▶ [What the exercise asks] Whenever the string "OkStatus" turns up in a line below, that line should be copied.
Source material section start
(* ===== verification/WorkerRegistry.v ===== *)
(** * The worker registry of a controller ([src/tpu_sync/core/controller/worker_registry.cc])

    The map from worker ids to registrations.  A registration's
    [worker_service_client] is the address it dials, if it has one; the callback
    that runs before a worker is stored is a parameter.  Iteration over the hash map
    is in the order of [map_to_list], which no result depends on up to
    permutation. *)

From S2P Require Import Prelude.

Module Workers.

Record RaidenTransferEndpoint : Type := mkEndpoint { endpoint : string; shards : list Z }.

Record WorkerRegistration : Type := mkWorker {
  worker_id : string;
  raiden_worker_endpoint : string;
  raiden_transfer_endpoints : list RaidenTransferEndpoint;
  worker_service_client : option string;
  node_id : Z;
  block_array_bytes : list Z;
  num_kv_shards : Z
}.

Abbreviation WorkerRegistry := (gmap string WorkerRegistration).

Definition is_empty (s : string) : bool := bool_decide (s = EmptyString).

Section register.
(** [on_register_cb_], if set: it may fail or change the entry. *)
Variable on_register_cb_ : option (WorkerRegistration -> StatusOr WorkerRegistration).

Definition dial (reg : WorkerRegistration) : WorkerRegistration :=
  if bool_decide (worker_service_client reg = None) && negb (is_empty (raiden_worker_endpoint reg))
  then mkWorker (worker_id reg) (raiden_worker_endpoint reg) (raiden_transfer_endpoints reg)
         (Some (raiden_worker_endpoint reg)) (node_id reg) (block_array_bytes reg) (num_kv_shards reg)
  else reg.

(** The scan for another worker with the same node id. *)
Definition check_node_id (entry : WorkerRegistration) (w : string * WorkerRegistration) : Status :=
  if negb (bool_decide (w.1 = worker_id entry)) && (node_id w.2 =? node_id entry) then
    Err kFailedPrecondition
      StrCat["node_id "; node_id entry; " is already registered by worker '"; w.1;
             "'; node_id must be unique per controller (rejecting '"; worker_id entry; "')"]
  else OkStatus.

Definition RegisterWorker (reg : WorkerRegistration) (workers_ : WorkerRegistry) :
    Status * WorkerRegistry :=
  if is_empty (worker_id reg) then
    (Err kInvalidArgument StrCat["worker_id cannot be empty"], workers_)
  else if bool_decide (worker_service_client reg = None) && is_empty (raiden_worker_endpoint reg) &&
          (length (raiden_transfer_endpoints reg) =? 0)%nat then
    (Err kInvalidArgument
       StrCat["at least one of raiden_worker_endpoint or raiden_transfer_endpoints must be provided, or worker_service_client must be non-null"],
     workers_)
  else
    let entry := dial reg in
    let unique := if node_id entry =? 0 then OkStatus
                  else for_each (fun _ => check_node_id entry) (map_to_list workers_) tt in
    match unique with
    | Err code msg => (Err code msg, workers_)
    | Ok _ =>
        match (match on_register_cb_ with None => Ok entry | Some cb => cb entry end) with
        | Err code msg => (Err code msg, workers_)
        | Ok entry => (OkStatus, <[worker_id entry := entry]> workers_)
        end
    end.
End register.

Definition GetRegisteredWorkers (workers_ : WorkerRegistry) : list WorkerRegistration :=
  (map_to_list workers_).*2.

Definition GetWorker (id : string) (workers_ : WorkerRegistry) : StatusOr WorkerRegistration :=
  match workers_ !! id with
  | None => Err kNotFound StrCat["Worker not found: "; id]
  | Some reg => Ok reg
  end.

(** Non-zero node ids belong to one worker each, and every worker is under its id. *)
Definition nodes_unique (workers_ : WorkerRegistry) : Prop :=
  map_Forall (fun k w => worker_id w = k) workers_ ∧
  forall i j w w', workers_ !! i = Some w -> workers_ !! j = Some w' ->
    node_id w = node_id w' -> node_id w ≠ 0 -> i = j.

(** A callback that leaves the ids of the entry alone. *)
Definition keeps_ids (cb : option (WorkerRegistration -> StatusOr WorkerRegistration)) : Prop :=
  forall f e e', cb = Some f -> f e = Ok e' -> worker_id e' = worker_id e ∧ node_id e' = node_id e.

Lemma dial_ids reg : worker_id (dial reg) = worker_id reg ∧ node_id (dial reg) = node_id reg.
Proof. unfold dial. by case_match. Qed.

Lemma check_node_ids_ok entry workers_ :
  for_each (fun _ => check_node_id entry) (map_to_list workers_) tt = Ok tt ->
  forall j w, workers_ !! j = Some w -> node_id w = node_id entry -> j = worker_id entry.
Proof.
  intros Hc j w Hj Hn. assert (Hok : ok (for_each (fun _ => check_node_id entry) (map_to_list workers_) tt) = true).
  { by rewrite Hc. }
  apply for_each_check in Hok. rewrite Forall_forall in Hok.
  specialize (Hok (j, w) (proj2 (elem_of_map_to_list _ _ _) Hj)). unfold check_node_id in Hok. simpl in Hok.
  rewrite Hn, Z.eqb_refl, andb_true_r in Hok. by case_bool_decide.
Qed.

(** Registration keeps the non-zero node ids unique. *)
Lemma RegisterWorker_unique cb reg workers_ :
  keeps_ids cb -> nodes_unique workers_ -> nodes_unique (RegisterWorker cb reg workers_).2.
Proof.
  intros Hcb [Hk Hu]. unfold RegisterWorker. destruct (is_empty _); [done|]. destruct (_ && _); [done|].
  destruct (dial_ids reg) as [Hid Hnode]. set (entry := dial reg) in *.
  destruct (if node_id entry =? 0 then _ else _) as [[]|] eqn:Echk; [|done].
  assert (Hother : node_id entry ≠ 0 -> forall j w, workers_ !! j = Some w -> node_id w = node_id entry -> j = worker_id entry).
  { intros Hne. rewrite (proj2 (Z.eqb_neq _ _) Hne) in Echk. by apply check_node_ids_ok. }
  destruct (match cb with None => _ | Some _ => _ end) as [e|] eqn:Ecb; [|done]. cbn [snd].
  assert (He : worker_id e = worker_id entry ∧ node_id e = node_id entry).
  { destruct cb as [f|]; [by apply (Hcb f)|by injection Ecb as <-]. }
  destruct He as [He1 He2]. split.
  - by apply map_Forall_insert_2.
  - intros i j w w'. rewrite !lookup_insert_Some, He1. rewrite <-He2 in Hother.
    intros [[<- <-]|[Hi Hw]] [[<- <-]|[Hj Hw']] Heq Hz; [done| | |by eapply Hu].
    + symmetry. by apply (Hother Hz j w').
    + apply (Hother ltac:(congruence) i w Hw Heq).
Qed.

End Workers.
Source material section end
▶ [Problem solution]
  else OkStatus.
    let unique := if node_id entry =? 0 then OkStatus
        | Ok entry => (OkStatus, <[worker_id entry := entry]> workers_)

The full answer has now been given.